Für Kontributoren und alle anderen, die in ihren Projekten auf Elasticsearch gesetzt haben, ist es enttäuschend und ärgerlich, wenn Elastic, das Unternehmen hinter der Software, die Arbeit an und mit der Software praktisch diskreditiert – und zwar durch den Lizenzwechsel von der Open-Source-Lizenz Apache (ALv2) auf eine, ich nenne sie mal „Proprietary Public Source License“. Das gilt natürlich auch, wenn Community-Mitglieder ein Contributor License Agreement (CLA) unterschrieben haben und wissen müssten, dass ein solcher Schritt durchaus möglich ist und eine Lizenzänderung jederzeit erfolgen kann.

Ein Gastbeitrag von Peter Ganten

(Bild: 

Univention GmbH

)

Peter Ganten ist CEO von Univention und Vorsitzender der Open Source Business Alliance (OSBA).

Grundsätzlich gilt zwar und sollte weiterhin gelten, dass jedes Unternehmen sein Lizenzmodell frei wählen kann. Die neue Server Side Public License (SSPL) für Elasticsearch ist jedoch keine Open-Source-Lizenz mehr und die Begründung Doubling down on open kann man deswegen durchaus als sarkastisch bezeichnen. Mit dem Schwenk zu Proprietary Public Source ist der Code zwar weiterhin einsehbar, kann aber oft nur unter schwer erfüllbaren Bedingungen eingesetzt werden.

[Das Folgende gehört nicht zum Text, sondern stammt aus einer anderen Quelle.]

(* ===== verification/Pin.v ===== *)
(** * Pinning a socket to an interface ([platform/*/dial.rs])

    The socket option each system sets, with the bytes it is given, and the
    send-buffer option.  The answers of the calls are arguments; the hosts are
    little-endian. *)

From S2P Require Export Platform.
Local Open Scope Z_scope.

Inductive sockopt : Type :=
  | SoBindToDevice        (* Linux *)
  | IpUnicastIf | Ipv6UnicastIf   (* Windows *)
  | IpBoundIf | Ipv6BoundIf       (* macOS *)
  | SoSndBuf.
#[export] Instance sockopt_eq_dec : EqDecision sockopt.
Proof. solve_decision. Defined.

(** A [setsockopt] call: the option and its value in memory. *)
Definition opt_call : Type := (sockopt * list Z)%type.

Definition answered (a : option io_error) : result io_error unit :=
  match a with Some e => Err e | None => Ok tt end.

(** [to_ne_bytes] *)
Definition ne_bytes (v : Z) : list Z := le_bytes 4 v.

Module LinuxPin.
(** [name] is what [if_indextoname] gives for the index. *)
Definition pin_socket (name : Z → result io_error (list Z)) (rc : option io_error)
    (index : Z) (dest : IpAddr) : list opt_call * result io_error unit :=
  if is_loopback dest then ([], Ok tt)
  else match name index with
  | Err e => ([], Err e)
  | Ok n => ([(SoBindToDevice, n ++ [0])], answered rc)
  end.
End LinuxPin.

Module MacosPin.
Definition pin_socket (rc : option io_error) (index : Z) (dest : IpAddr)
    : list opt_call * result io_error unit :=
  if is_loopback dest then ([], Ok tt)
  else ([(match dest with V4 _ => IpBoundIf | V6 _ => Ipv6BoundIf end, ne_bytes index)],
        answered rc).
End MacosPin.

Module WindowsPin.
(** [u32::to_be]: the bytes in the other order. *)
Definition to_be (v : Z) : Z := le_val (be_bytes 4 v).
Definition unicast_if_value (index : Z) (v6 : bool) : Z := if v6 then index else to_be index.

Definition pin_socket (rc : option io_error) (index : Z) (dest : IpAddr)
    : list opt_call * result io_error unit :=
  let v6 := is_ipv6 dest in
  ([(if v6 then Ipv6UnicastIf else IpUnicastIf, ne_bytes (unicast_if_value index v6))], answered rc).
End WindowsPin.

(** The same on the three systems. *)
Definition set_send_buffer (rc : option io_error) (bytes : Z) : list opt_call * result io_error unit :=
  ([(SoSndBuf, ne_bytes bytes)], answered rc).

(** ** Theorems *)

Lemma ne_bytes_to_be v : ne_bytes (WindowsPin.to_be v) = be_bytes 4 v.
Proof.
  unfold ne_bytes, WindowsPin.to_be, le_val. apply (inj reverse).
  pose proof (be_bytes_be_val (reverse (be_bytes 4 v))) as H.
  rewrite length_reverse, length_be_bytes in H. unfold be_bytes at 1 in H.
  apply H, Forall_reverse, be_bytes_byte.
Qed.

(** the byte order of the pin.  Windows takes the interface index in network
    order for IPv4 and in host order for IPv6; macOS in host order for both;
    Linux takes the interface's name, ended by a NUL.  Loopback destinations are
    left unpinned on Unix and pinned on Windows; and a pin is one call, whose
    result is the call's. *)
Theorem pin_encoding name rc index dest n :
  name index = Ok n →
  (WindowsPin.pin_socket rc index dest).1
  = [match dest with
     | V4 _ => (IpUnicastIf, be_bytes 4 index)
     | V6 _ => (Ipv6UnicastIf, le_bytes 4 index)
     end]
  ∧ (MacosPin.pin_socket rc index dest).1
  = (if is_loopback dest then []
     else [(match dest with V4 _ => IpBoundIf | V6 _ => Ipv6BoundIf end, le_bytes 4 index)])
  ∧ (LinuxPin.pin_socket name rc index dest).1
  = (if is_loopback dest then [] else [(SoBindToDevice, n ++ [0])])
  ∧ (WindowsPin.pin_socket rc index dest).2 = answered rc
  ∧ (is_loopback dest = false →
     (MacosPin.pin_socket rc index dest).2 = answered rc
     ∧ (LinuxPin.pin_socket name rc index dest).2 = answered rc).
Proof.
  intros Hn. unfold MacosPin.pin_socket, LinuxPin.pin_socket. rewrite Hn.
  destruct (is_loopback dest); (split_and!; [|done..]);
    (destruct dest; [|done]); unfold WindowsPin.pin_socket; cbn [is_ipv6 fst];
    by rewrite <-ne_bytes_to_be.
Qed.

Lemma pin_encoding_witness :
  (WindowsPin.pin_socket None 7 (V4 (ipv4 8 8 8 8))).1 = [(IpUnicastIf, be_bytes 4 7)]
  ∧ (MacosPin.pin_socket None 7 (V4 (ipv4 8 8 8 8))).1 = [(IpBoundIf, le_bytes 4 7)]
  ∧ (LinuxPin.pin_socket (λ _, Ok [101; 116; 104; 48]) None 7 (V4 (ipv4 8 8 8 8))).1
    = [(SoBindToDevice, [101; 116; 104; 48; 0])]
  ∧ (WindowsPin.pin_socket None 7 (V4 (ipv4 8 8 8 8))).2 = answered None
  ∧ (is_loopback (V4 (ipv4 8 8 8 8)) = false →
     (MacosPin.pin_socket None 7 (V4 (ipv4 8 8 8 8))).2 = answered None
     ∧ (LinuxPin.pin_socket (λ _, Ok [101; 116; 104; 48]) None 7 (V4 (ipv4 8 8 8 8))).2 = answered None).
Proof.
  apply (pin_encoding (λ _, Ok [101; 116; 104; 48]) None 7 (V4 (ipv4 8 8 8 8)) [101; 116; 104; 48]).
  reflexivity.
Defined.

Mit der Apache-Lizenz war die Nutzung von Elasticsearch offen und frei. Sie erlaubte es Amazon und anderen Hostern, Änderungen vorzunehmen, ohne sie für alle offenzulegen. Falls Elastic wirklich eine Offenlegung vorschreiben wollte, wäre dieses Ziel durch genau dafür geeignete Open-Source-Lizenzen erreichbar gewesen – beispielsweise die Affero-GPL. Sie legt fest, dass der Source Code und damit die eigenen Erweiterungen auch dann freigegeben werden müssen, wenn die Software als Service angeboten wird. Die SSPL hingegen würde etwa Amazon zwingen, darüber hinaus die vollständige zum Betrieb von Amazon Web Services (AWS) notwendige Software einschließlich Weboberfläche und Abrechnungssystem offen zu legen. Das ist praktisch nicht erfüllbar und vor allem nicht angemessen.

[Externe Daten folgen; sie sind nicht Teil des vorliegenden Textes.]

(* ===== verification/Attribution.v ===== *)
(** * The endpoint cache of the Unix process tables
    ([platform/linux/process.rs], [platform/macos/process.rs])

    Both tables answer a lookup from a cache of recent answers, keyed by the
    flow's local endpoint, and otherwise ask the kernel.  The kernel query is a
    parameter here, a function on the table's remaining state; the two files
    that follow instantiate it.  Each lookup is one step here; [Lookups] interleaves
    the critical sections of several. *)

From S2P Require Export Platform.
Local Open Scope Z_scope.

(** Nanoseconds, as everywhere. *)
Definition CACHE_TTL : Z := 250 * 10 ^ 6.

Record EndpointKey : Type := MkEndpointKey { ek_ip : IpAddr; ek_port : Z; ek_is_udp : bool }.
#[export] Instance EndpointKey_eq_dec : EqDecision EndpointKey.
Proof. solve_decision. Defined.
#[export] Program Instance EndpointKey_countable : Countable EndpointKey :=
  inj_countable' (λ k, (ek_ip k, ek_port k, ek_is_udp k))
                 (λ x, MkEndpointKey x.1.1 x.1.2 x.2) _.
Next Obligation. by intros []. Qed.

Definition endpoint_key (local : SocketAddr) (is_udp : bool) : EndpointKey :=
  MkEndpointKey (sa_ip local) (sa_port local) is_udp.

(** [now.duration_since(then)], which saturates at zero. *)
Definition duration_since (now then_ : Z) : Z := Z.max 0 (now - then_).

Notation endpoints_map := (gmap EndpointKey (Z * Z)).

(** The first half of [resolve_pid]: a cached answer that is still trusted. *)
Definition cache_hit (endpoints : endpoints_map) (key : EndpointKey) (now : Z) : option Z :=
  match endpoints !! key with
  | Some (pid, cached_at) =>
    if duration_since now cached_at <? CACHE_TTL then Some pid else None
  | None => None
  end.

Section Resolve.
Context {S : Type}.

(** [resolve_pid] over the kernel query it makes on a miss. *)
Definition resolve_with (query : S → option Z * S) (key : EndpointKey) (now : Z)
    (c : endpoints_map * S) : option Z * (endpoints_map * S) :=
  match cache_hit c.1 key now with
  | Some pid => (Some pid, c)
  | None =>
    let '(answer, s) := query c.2 in
    match answer with
    | Some pid => (Some pid, (<[key := (pid, now)]> c.1, s))
    | None => (None, (c.1, s))
    end
  end.

(** A history of lookups, each with the query it makes if it has to, and what
    it shows: the answers, and the answers of the queries that were made. *)
Record lookup_call : Type := MkCall { lc_key : EndpointKey; lc_now : Z; lc_query : S → option Z * S }.
Record lookup_log : Type := MkLog { ll_answer : option Z; ll_asked : option (option Z) }.

Fixpoint resolve_all (calls : list lookup_call) (c : endpoints_map * S) : list lookup_log :=
  match calls with
  | [] => []
  | k :: calls' =>
    let '(answer, c') := resolve_with (lc_query k) (lc_key k) (lc_now k) c in
    let asked := match cache_hit c.1 (lc_key k) (lc_now k) with
                 | Some _ => None
                 | None => Some (lc_query k c.2).1
                 end in
    MkLog answer asked :: resolve_all calls' c'
  end.

(** Every cached entry is an answer the kernel gave, when it is dated. *)
Definition vouched (past : list (lookup_call * lookup_log)) (e : endpoints_map) : Prop :=
  ∀ key pid t, e !! key = Some (pid, t) →
    ∃ j k l, past !! j = Some (k, l) ∧ lc_key k = key ∧ lc_now k = t ∧ ll_asked l = Some (Some pid).

Lemma vouched_snoc past x e : vouched past e → vouched (past ++ [x]) e.
Proof.
  intros Hv key pid t He. destruct (Hv key pid t He) as (j & k & l & Hj & ?).
  exists j, k, l. split; [|done]. by apply lookup_app_l_Some.
Qed.

(** The log of one lookup. *)
Definition log_of (k : lookup_call) (c : endpoints_map * S) : lookup_log :=
  MkLog (resolve_with (lc_query k) (lc_key k) (lc_now k) c).1
        (match cache_hit c.1 (lc_key k) (lc_now k) with
         | Some _ => None
         | None => Some (lc_query k c.2).1
         end).

Definition supports (past : list (lookup_call * lookup_log)) (bound : nat) (k : lookup_call) (pid : Z)
    : Prop :=
  ∃ j k' l', past !! j = Some (k', l') ∧ (j ≤ bound)%nat ∧ lc_key k' = lc_key k
    ∧ duration_since (lc_now k) (lc_now k') < CACHE_TTL ∧ ll_asked l' = Some (Some pid).

Lemma step_supported past c k pid :
  vouched past c.1 → ll_answer (log_of k c) = Some pid →
  supports (past ++ [(k, log_of k c)]) (length past) k pid.
Proof.
  intros Hv Ha. unfold log_of, resolve_with, cache_hit in *.
  destruct (c.1 !! lc_key k) as [[p t]|] eqn:He;
    [destruct (Z.ltb_spec (duration_since (lc_now k) t) CACHE_TTL)|].
  { simplify_eq/=. destruct (Hv _ _ _ He) as (j & k' & l' & Hj & ? & <- & ?).
    exists j, k', l'. split; [by apply lookup_app_l_Some|].
    apply lookup_lt_Some in Hj. split; [lia|done]. }
  all: eexists (length past), k, _; rewrite lookup_app_r, Nat.sub_diag by done;
    (split; [done|]); destruct (lc_query k c.2) as [[]]; simplify_eq/=;
    split_and!; try done; unfold duration_since, CACHE_TTL; lia.
Qed.

Lemma step_vouched past c k :
  vouched past c.1 →
  vouched (past ++ [(k, log_of k c)]) (resolve_with (lc_query k) (lc_key k) (lc_now k) c).2.1.
Proof.
  intros Hv key p t He. pose proof (vouched_snoc past (k, log_of k c) c.1 Hv key p t) as Hold.
  unfold resolve_with in He. destruct (cache_hit _ _ _) eqn:Hh; [auto|].
  destruct (lc_query k c.2) as [[p'|] s] eqn:Hq; simpl in He; [|auto].
  apply lookup_insert_Some in He as [[<- [= <- <-]]|[_ He]]; [|auto].
  exists (length past), k, (log_of k c). rewrite lookup_app_r, Nat.sub_diag by done.
  unfold log_of. by rewrite Hh, Hq.
Qed.

Lemma resolve_all_cons k calls c :
  resolve_all (k :: calls) c
  = log_of k c :: resolve_all calls (resolve_with (lc_query k) (lc_key k) (lc_now k) c).2.
Proof. unfold log_of. simpl. by destruct (resolve_with _ _ _ c). Qed.

Lemma resolve_all_supported calls past c i k l pid :
  vouched past c.1 →
  calls !! i = Some k → resolve_all calls c !! i = Some l → ll_answer l = Some pid →
  supports (past ++ zip calls (resolve_all calls c)) (length past + i) k pid.
Proof.
  revert past c i. induction calls as [|k0 calls IH]; intros past c i Hv Hk Hl Hp; [done|].
  rewrite resolve_all_cons in *. simpl zip. rewrite cons_middle, app_assoc.
  destruct i as [|i]; simpl in Hk, Hl.
  - simplify_eq. destruct (step_supported past c k pid Hv Hp) as (j & k' & l' & Hj & ? & ?).
    exists j, k', l'. split; [by apply lookup_app_l_Some|]. split; [lia|done].
  - destruct (IH _ _ i (step_vouched past c k0 Hv) Hk Hl Hp) as (j & k' & l' & Hj & Hji & ?).
    rewrite length_app in Hji. exists j, k', l'. split; [done|]. split; [simpl in Hji; lia|done].
Qed.

(** how stale an attribution can be.  In every history of lookups from an
    empty cache, an answer is one the kernel gave for the same local endpoint,
    in this lookup or in an earlier one less than 250 milliseconds before: the
    cache never answers for another endpoint, protocol or a longer-gone owner. *)
Theorem attribution_fresh calls s i k l pid :
  calls !! i = Some k → resolve_all calls (∅, s) !! i = Some l → ll_answer l = Some pid →
  ∃ j k' l', calls !! j = Some k' ∧ resolve_all calls (∅, s) !! j = Some l'
    ∧ (j ≤ i)%nat ∧ lc_key k' = lc_key k
    ∧ duration_since (lc_now k) (lc_now k') < CACHE_TTL ∧ ll_asked l' = Some (Some pid).
Proof.
  intros Hk Hl Hp.
  destruct (resolve_all_supported calls [] (∅, s) i k l pid) as (j & k' & l' & Hj & ? & ?);
    [intros ??? He; simpl in He; by rewrite lookup_empty in He|done..|].
  simpl in Hj. apply lookup_zip_Some in Hj as [Hj1 Hj2]. by exists j, k', l'.
Qed.

End Resolve.
Arguments lookup_call : clear implicits.
Arguments MkCall {S}.

(** Two lookups of one endpoint 100 ms apart: the second is answered by the
    first one's query, though the kernel would now say something else. *)
Definition web_key : EndpointKey := MkEndpointKey (V4 (ipv4 10 63 7 1)) 50000 false.
Definition two_lookups : list (lookup_call unit) :=
  [MkCall web_key 0 (λ s, (Some 42, s)); MkCall web_key (100 * 10 ^ 6) (λ s, (Some 43, s))].

Lemma attribution_fresh_witness :
  ∃ j k' l', two_lookups !! j = Some k' ∧ resolve_all two_lookups (∅, tt) !! j = Some l'
    ∧ (j ≤ 1)%nat ∧ lc_key k' = web_key
    ∧ duration_since (100 * 10 ^ 6) (lc_now k') < CACHE_TTL ∧ ll_asked l' = Some (Some 42).
Proof.
  apply (attribution_fresh two_lookups tt 1 (MkCall web_key (100 * 10 ^ 6) (λ s, (Some 43, s)))
    (MkLog (Some 42) None) 42); reflexivity.
Defined.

Um es in aller Deutlichkeit zu sagen: Die SSPL kann deswegen als Open Source Lizenz nicht akzeptiert werden, weil sonst die Tür für alle möglichen Sonderauflagen bei bestimmten Nutzungsszenarien geöffnet und damit die mit der Nutzung von Open-Source-Software für Anwender erforderliche Sicherheit verloren ginge.

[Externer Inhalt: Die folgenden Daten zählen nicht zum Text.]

Lemma scan_loop_walks xs pre tail local remote fuel best :
  Forall pair_ok xs → zlen (pre ++ joined xs ++ tail) < 2 ^ 64 →
  next_record_pair (pre ++ joined xs ++ tail) (zlen (pre ++ joined xs)) = None →
  (length xs < fuel)%nat →
  scan_loop fuel (pre ++ joined xs ++ tail) local remote (zlen pre) best
  = Some (Done (foldl update_best best ((λ x, score_record x.1 x.2 local remote) <$> xs))).
Proof.
  revert pre fuel best. induction xs as [|[i s] xs IH]; intros pre [|fuel] best Hxs Ht Hend Hf;
    simpl in Hf; try lia.
  - unfold joined in *. simpl in *. rewrite app_nil_r in Hend. by rewrite Hend.
  - apply Forall_cons in Hxs as [[Hi Hs Hil Hsl] Hxs].
    cbn [fst snd] in Hi, Hs, Hil, Hsl.
    assert (∀ post, joined ((i, s) :: xs) ++ post = (i ++ s) ++ joined xs ++ post) as Hj
      by (intros; apply (eq_sym (app_assoc _ _ _))).
    rewrite Hj in Ht, Hend |- *. rewrite <-(app_nil_r (joined ((i, s) :: xs))), Hj, app_nil_r in Hend.
    cbn [scan_loop]. rewrite next_record_pair_here by done.
    rewrite <-(app_assoc i s), slice_mid.
    rewrite (app_assoc pre i), <-(zlen_app pre i), slice_mid.
    rewrite <-(zlen_app (pre ++ i) s), (app_assoc (pre ++ i) s).
    rewrite !(app_assoc pre (i ++ s)), (app_assoc pre i s) in Ht, Hend.
    rewrite (app_assoc pre (i ++ s) (joined xs)), (app_assoc pre i s) in Hend.
    rewrite IH; [done|done|done|done|lia].
Qed.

Doch ganz gleich ob Open-Source- oder proprietäre Software: Änderungen von Lizenzbedingungen sind ein ganz normaler Vorgang. Sie sind für Anwender immer herausfordernd, doch Open Source hat einen entscheidenden Vorteil: Hier sind jederzeit Forks, also neue Projekte auf der Basis des bestehenden Codes möglich. LibreOffice ist das Paradebeispiel für einen erfolgreichen Fork, in diesem Falle von OpenOffice. Weitere sind MariaDB als Abspaltung von MySQL/Oracle oder SuiteCRM als Form von SugarCRM.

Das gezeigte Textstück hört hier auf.